Now if in place of the list, i use a copy list like below works fine.

list = ["mohit","kumar","sffffgssddf"]

for w in list[:]:
    if len(w) > 5:
        list.insert(0,w)
    print("inside loop")

print(list)  

Now i have read in the python documentation that this is the behavior i will get but i want to understand the reason behind it. Thanks in advance.

Ashwini Chaudhary
  • 244,495
  • 58
  • 464
  • 504
kumarmo2
  • 1,381
  • 1
  • 20
  • 35

6 Answers6

5

The first for loop for w in list will use an iterator (from iter(list)) to retrieve and loop through each item in the list. This iterator does not fetch the entire list immediately - it is lazy, meaning it only gets one item at a time from the list, when it's needed. You can learn about the iteration protocol here, or iteration/generators and laziness here.

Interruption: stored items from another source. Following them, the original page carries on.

(** Case analysis on the innermost boolean test of the goal. *)
Ltac cases_test :=
  match goal with
  | |- context [if ?b then _ else _] =>
      lazymatch b with
      | context [if _ then _ else _] => fail
      | _ => destruct b eqn:?
      end
  end.

Ltac inv H := inversion H; subst; clear H.

(** Splits the conjunctions one sees. *)
Ltac conj := repeat match goal with |- _ /\ _ => split end.

Section arrays.
Context {A : Type}.
Implicit Types (l : list A) (i : Z) (x : A).

Lemma zlen_nonneg l : 0 <= zlen l.
Proof. unfold zlen. lia. Qed.

Lemma zget_Some_bound l i x : zget l i = Some x -> 0 <= i < zlen l.
Proof.
  unfold zget, zlen. destruct (0 <=? i) eqn:E; [|discriminate].
  intros H%lookup_lt_Some. b2p. lia.
Qed.

Lemma zget_is_Some l i : 0 <= i < zlen l -> exists x, zget l i = Some x.
Proof.
  unfold zget, zlen. intros H. rewrite (proj2 (Z.leb_le 0 i)) by lia.
  destruct (lookup_lt_is_Some_2 l (Z.to_nat i)); [lia|eauto].
Qed.

Lemma zget_None l i : zlen l <= i -> zget l i = None.
Proof.
  unfold zget, zlen. intros H. destruct (0 <=? i) eqn:E; [|done].
  apply lookup_ge_None_2. b2p. lia.
Qed.

Lemma zset_Some l i x : 0 <= i < zlen l -> zset l i x = Some (<[Z.to_nat i := x]> l).
Proof.
  unfold zset, zlen. intros H.
  rewrite (proj2 (Z.leb_le 0 i)), (proj2 (Z.ltb_lt i _)) by lia. done.
Qed.

Lemma zset_inv l i x l' :
  zset l i x = Some l' -> 0 <= i < zlen l /\ l' = <[Z.to_nat i := x]> l.
Proof.
  unfold zset, zlen.
  destruct ((0 <=? i) && (i <? Z.of_nat (length l))) eqn:E; [|discriminate].
  intros [= <-]. b2p. split; [lia|done].
Qed.

Lemma zset_is_Some l i x : 0 <= i < zlen l -> exists l', zset l i x = Some l'.
Proof. intros H. rewrite zset_Some by done. eauto. Qed.

Lemma zlen_zset l i x l' : zset l i x = Some l' -> zlen l' = zlen l.
Proof. intros (_ & ->)%zset_inv. unfold zlen. by rewrite length_insert. Qed.

Lemma zget_zset_eq l i x l' : zset l i x = Some l' -> zget l' i = Some x.
Proof.
  intros ([H0 H1] & ->)%zset_inv. unfold zget, zlen in *.
  rewrite (proj2 (Z.leb_le 0 i)) by lia.
  apply list_lookup_insert_eq. lia.
Qed.

Lemma zget_zset_ne l i j x l' : zset l i x = Some l' -> i <> j -> zget l' j = zget l j.
Proof.
  intros ([H0 H1] & ->)%zset_inv Hne. unfold zget.
  destruct (0 <=? j) eqn:E; [|done]. b2p.
  apply list_lookup_insert_ne. lia.
Qed.

Lemma zget_app_l l k i : i < zlen l -> zget (l ++ k) i = zget l i.
Proof.
  unfold zget, zlen. intros H. destruct (0 <=? i) eqn:E; [|done]. b2p.
  apply lookup_app_l. lia.
Qed.

Lemma zget_app_r l k i : zlen l <= i -> zget (l ++ k) i = zget k (i - zlen l).
Proof.
  unfold zget, zlen. intros H.
  rewrite (proj2 (Z.leb_le 0 i)), (proj2 (Z.leb_le 0 (i - _))) by lia.
  rewrite lookup_app_r by lia. f_equal. lia.
Qed.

Looping through indexes 0 and 1 do nothing, as their string lengths are less than 6. At index 2, however, you add "sffsfshfsd" to the beginning of list. Now list has grown and there's something at index 3: "sffsfshfsd". Iteration then continues, picking the value from the next index (3), which gets added at the beginning again, moving the same value which was at index 3 to index 4... The cycle never ends.

In your second loop w in list[:] you create a copy of the entire list (by using a slice operator) and iterate through that. You're adding items to the original list, not the copy, so the iterator won't touch the items that you've added.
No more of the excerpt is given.